ACTIVITY —
All lines below are to be output exactly as they stand.

DATA TO PROCESS section start

(** No name with the prefix [p] has a type with another prefix [q] as a
    prefix. *)
Lemma first_prefix_from_foreign (p q : string) (i : nat) (types : list string)
      (x : string) :
  (forall y, PyStr.startswith y q = true -> PyStr.startswith y p = false) ->
  Forall (fun t => PyStr.startswith t q = true) types ->
  PyStr.startswith x p = true ->
  first_prefix_from i types x = None.
Proof.
  intros Hpq Htypes Hx. revert i.
  induction Htypes as [|t ts Ht _ IH]; intros i; simpl; [reflexivity|].
  destruct (PyStr.startswith x t) eqn:E; [|apply IH].
  pose proof (startswith_transitive _ _ _ E Ht) as Hq.
  apply Hpq in Hq. congruence.
Qed.

Lemma first_prefix_from_app (i : nat) (t1 t2 : list string) (x : string) :
  first_prefix_from i (t1 ++ t2) x
  = match first_prefix_from i t1 x with
    | Some j => Some j
    | None => first_prefix_from (i + List.length t1) t2 x
    end.
Proof.
  revert i; induction t1 as [|t ts IH]; intros i; simpl.
  - now rewrite Nat.add_0_r.
  - destruct (PyStr.startswith x t); [reflexivity|].
    rewrite IH. now rewrite Nat.add_succ_r.
Qed.

Section TwoRounds.

Variables types1 types2 : list string.
Hypothesis Hnats : Forall (fun t => PyStr.startswith t "nats" = true) types1.
Hypothesis Hstan : Forall (fun t => PyStr.startswith t "stan" = true) types2.

Let types := (types1 ++ types2)%list.
Let k1 := List.length types1.

(** A name with the prefix [nats] meets the classes of [nats] only, a name
    with the prefix [stan] those of [stan] only. *)
Lemma first_prefix_nats (x : string) :
  PyStr.startswith x "nats" = true ->
  first_prefix types x = first_prefix types1 x
  /\ forall j, first_prefix types x = Some j -> j < k1.
Proof.
  intros Hx. unfold first_prefix, types. rewrite first_prefix_from_app.
  rewrite (first_prefix_from_foreign "nats" "stan" _ types2 x); try assumption.
  - split; [now destruct (first_prefix_from 0 types1 x)|].
    intros j Hj. destruct (first_prefix_from 0 types1 x) as [j'|] eqn:E; [|discriminate].
    injection Hj as <-. apply first_prefix_from_bound in E. unfold k1. lia.
  - intros y [t ->]%startswith_inv. reflexivity.
Qed.

Lemma first_prefix_stan (x : string) :
  PyStr.startswith x "stan" = true ->
  first_prefix types1 x = None
  /\ forall j, first_prefix types x = Some j -> k1 <= j.
Proof.
  intros Hx.
  assert (H1 : first_prefix types1 x = None).
  { apply (first_prefix_from_foreign "stan" "nats"); try assumption.
    intros y [t ->]%startswith_inv. reflexivity. }
  split; [exact H1|].
  intros j. unfold first_prefix, types in *. rewrite first_prefix_from_app, H1.
  intros Hj. apply first_prefix_from_bound in Hj. unfold k1. lia.
Qed.

Lemma filter_filter_and {A : Type} (P Q : A -> bool) (l : list A) :
  filter P (filter Q l) = filter (fun a => Q a && P a) l.
Proof.
  induction l as [|a l IH]; simpl; [reflexivity|].
  destruct (Q a); simpl; [|exact IH]. destruct (P a); now rewrite IH.
Qed.

Lemma filter_none {A : Type} (P : A -> bool) (l : list A) :
  (forall a, In a l -> P a = false) -> filter P l = [].
Proof.
  induction l as [|a l IH]; intros H; simpl; [reflexivity|].
  rewrite (H a) by now left. apply IH. intros b Hb. apply H. now right.
Qed.

Variable all : list string.
Hypothesis Hall : forall x, In x all -> recognized x = true.

Let of_nats := filter (fun x => PyStr.startswith x "nats") all.
Let of_stan := filter (fun x => PyStr.startswith x "stan") all.

Lemma unclaimed_nats :
  filter (unclaimed types1) of_nats
  = filter (fun x => PyStr.startswith x "nats" && unclaimed types x) all.
Proof.
  unfold of_nats. rewrite filter_filter_and. apply filter_ext_in. intros x _.
  destruct (PyStr.startswith x "nats") eqn:Hx; [|reflexivity]. simpl.
  unfold unclaimed. now rewrite (proj1 (first_prefix_nats x Hx)).
Qed.

Lemma unclaimed_stan :
  filter (unclaimed types) of_stan
  = filter (fun x => PyStr.startswith x "stan" && unclaimed types x) all.
Proof. unfold of_stan. apply filter_filter_and. Qed.

Lemma lands_first_round (i : nat) :
  i < k1 ->
  (filter (lands_in types1 i) of_nats ++ filter (lands_in types i) of_stan)%list
  = filter (lands_in types i) all.
Proof.
  intros Hi. unfold of_nats, of_stan. rewrite !filter_filter_and.
  rewrite (filter_none (fun x => PyStr.startswith x "stan" && lands_in types i x) all),
    app_nil_r.
  - apply filter_ext_in. intros x Hx.
    apply Hall, recognized_iff in Hx as [Hx|Hx].
    + rewrite Hx. simpl. unfold lands_in.
      now rewrite (proj1 (first_prefix_nats x Hx)).
    + destruct (PyStr.startswith x "nats") eqn:Hn;
        [apply nats_not_stan in Hn; congruence|]. simpl.
      unfold lands_in. destruct (first_prefix types x) as [j|] eqn:E; [|reflexivity].
      apply (proj2 (first_prefix_stan x Hx)) in E.
      symmetry. apply Nat.eqb_neq. lia.
  - intros x Hx. destruct (PyStr.startswith x "stan") eqn:Hs; [|reflexivity]. simpl.
    unfold lands_in. destruct (first_prefix types x) as [j|] eqn:E; [|reflexivity].
    apply (proj2 (first_prefix_stan x Hs)) in E. apply Nat.eqb_neq. lia.
Qed.

Lemma lands_second_round (i : nat) :
  k1 <= i ->
  filter (lands_in types i) of_stan = filter (lands_in types i) all.
Proof.
  intros Hi. unfold of_stan. rewrite filter_filter_and.
  apply filter_ext_in. intros x Hx.
  apply Hall, recognized_iff in Hx as [Hx|Hx].
  - rewrite (nats_not_stan x Hx). simpl.
    unfold lands_in. destruct (first_prefix types x) as [j|] eqn:E; [|reflexivity].
    apply (proj2 (first_prefix_nats x Hx)) in E.
    symmetry. apply Nat.eqb_neq. lia.
  - now rewrite Hx.
Qed.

DATA TO PROCESS section end

ANSWER —
(** No name with the prefix [p] has a type with another prefix [q] as a
    prefix. *)
Lemma first_prefix_from_foreign (p q : string) (i : nat) (types : list string)
      (x : string) :
  (forall y, PyStr.startswith y q = true -> PyStr.startswith y p = false) ->
  Forall (fun t => PyStr.startswith t q = true) types ->
  PyStr.startswith x p = true ->
  first_prefix_from i types x = None.
Proof.
  intros Hpq Htypes Hx. revert i.
  induction Htypes as [|t ts Ht _ IH]; intros i; simpl; [reflexivity|].
  destruct (PyStr.startswith x t) eqn:E; [|apply IH].
  pose proof (startswith_transitive _ _ _ E Ht) as Hq.
  apply Hpq in Hq. congruence.
Qed.

Lemma first_prefix_from_app (i : nat) (t1 t2 : list string) (x : string) :
  first_prefix_from i (t1 ++ t2) x
  = match first_prefix_from i t1 x with
    | Some j => Some j
    | None => first_prefix_from (i + List.length t1) t2 x
    end.
Proof.
  revert i; induction t1 as [|t ts IH]; intros i; simpl.
  - now rewrite Nat.add_0_r.
  - destruct (PyStr.startswith x t); [reflexivity|].
    rewrite IH. now rewrite Nat.add_succ_r.
Qed.

Section TwoRounds.

Variables types1 types2 : list string.
Hypothesis Hnats : Forall (fun t => PyStr.startswith t "nats" = true) types1.
Hypothesis Hstan : Forall (fun t => PyStr.startswith t "stan" = true) types2.

Let types := (types1 ++ types2)%list.
Let k1 := List.length types1.

(** A name with the prefix [nats] meets the classes of [nats] only, a name
    with the prefix [stan] those of [stan] only. *)
Lemma first_prefix_nats (x : string) :
  PyStr.startswith x "nats" = true ->
  first_prefix types x = first_prefix types1 x
  /\ forall j, first_prefix types x = Some j -> j < k1.
Proof.
  intros Hx. unfold first_prefix, types. rewrite first_prefix_from_app.
  rewrite (first_prefix_from_foreign "nats" "stan" _ types2 x); try assumption.
  - split; [now destruct (first_prefix_from 0 types1 x)|].
    intros j Hj. destruct (first_prefix_from 0 types1 x) as [j'|] eqn:E; [|discriminate].
    injection Hj as <-. apply first_prefix_from_bound in E. unfold k1. lia.
  - intros y [t ->]%startswith_inv. reflexivity.
Qed.

Lemma first_prefix_stan (x : string) :
  PyStr.startswith x "stan" = true ->
  first_prefix types1 x = None
  /\ forall j, first_prefix types x = Some j -> k1 <= j.
Proof.
  intros Hx.
  assert (H1 : first_prefix types1 x = None).
  { apply (first_prefix_from_foreign "stan" "nats"); try assumption.
    intros y [t ->]%startswith_inv. reflexivity. }
  split; [exact H1|].
  intros j. unfold first_prefix, types in *. rewrite first_prefix_from_app, H1.
  intros Hj. apply first_prefix_from_bound in Hj. unfold k1. lia.
Qed.

Lemma filter_filter_and {A : Type} (P Q : A -> bool) (l : list A) :
  filter P (filter Q l) = filter (fun a => Q a && P a) l.
Proof.
  induction l as [|a l IH]; simpl; [reflexivity|].
  destruct (Q a); simpl; [|exact IH]. destruct (P a); now rewrite IH.
Qed.

Lemma filter_none {A : Type} (P : A -> bool) (l : list A) :
  (forall a, In a l -> P a = false) -> filter P l = [].
Proof.
  induction l as [|a l IH]; intros H; simpl; [reflexivity|].
  rewrite (H a) by now left. apply IH. intros b Hb. apply H. now right.
Qed.

Variable all : list string.
Hypothesis Hall : forall x, In x all -> recognized x = true.

Let of_nats := filter (fun x => PyStr.startswith x "nats") all.
Let of_stan := filter (fun x => PyStr.startswith x "stan") all.

Lemma unclaimed_nats :
  filter (unclaimed types1) of_nats
  = filter (fun x => PyStr.startswith x "nats" && unclaimed types x) all.
Proof.
  unfold of_nats. rewrite filter_filter_and. apply filter_ext_in. intros x _.
  destruct (PyStr.startswith x "nats") eqn:Hx; [|reflexivity]. simpl.
  unfold unclaimed. now rewrite (proj1 (first_prefix_nats x Hx)).
Qed.

Lemma unclaimed_stan :
  filter (unclaimed types) of_stan
  = filter (fun x => PyStr.startswith x "stan" && unclaimed types x) all.
Proof. unfold of_stan. apply filter_filter_and. Qed.

Lemma lands_first_round (i : nat) :
  i < k1 ->
  (filter (lands_in types1 i) of_nats ++ filter (lands_in types i) of_stan)%list
  = filter (lands_in types i) all.
Proof.
  intros Hi. unfold of_nats, of_stan. rewrite !filter_filter_and.
  rewrite (filter_none (fun x => PyStr.startswith x "stan" && lands_in types i x) all),
    app_nil_r.
  - apply filter_ext_in. intros x Hx.
    apply Hall, recognized_iff in Hx as [Hx|Hx].
    + rewrite Hx. simpl. unfold lands_in.
      now rewrite (proj1 (first_prefix_nats x Hx)).
    + destruct (PyStr.startswith x "nats") eqn:Hn;
        [apply nats_not_stan in Hn; congruence|]. simpl.
      unfold lands_in. destruct (first_prefix types x) as [j|] eqn:E; [|reflexivity].
      apply (proj2 (first_prefix_stan x Hx)) in E.
      symmetry. apply Nat.eqb_neq. lia.
  - intros x Hx. destruct (PyStr.startswith x "stan") eqn:Hs; [|reflexivity]. simpl.
    unfold lands_in. destruct (first_prefix types x) as [j|] eqn:E; [|reflexivity].
    apply (proj2 (first_prefix_stan x Hs)) in E. apply Nat.eqb_neq. lia.
Qed.

Lemma lands_second_round (i : nat) :
  k1 <= i ->
  filter (lands_in types i) of_stan = filter (lands_in types i) all.
Proof.
  intros Hi. unfold of_stan. rewrite filter_filter_and.
  apply filter_ext_in. intros x Hx.
  apply Hall, recognized_iff in Hx as [Hx|Hx].
  - rewrite (nats_not_stan x Hx). simpl.
    unfold lands_in. destruct (first_prefix types x) as [j|] eqn:E; [|reflexivity].
    apply (proj2 (first_prefix_nats x Hx)) in E.
    symmetry. apply Nat.eqb_neq. lia.
  - now rewrite Hx.
Qed.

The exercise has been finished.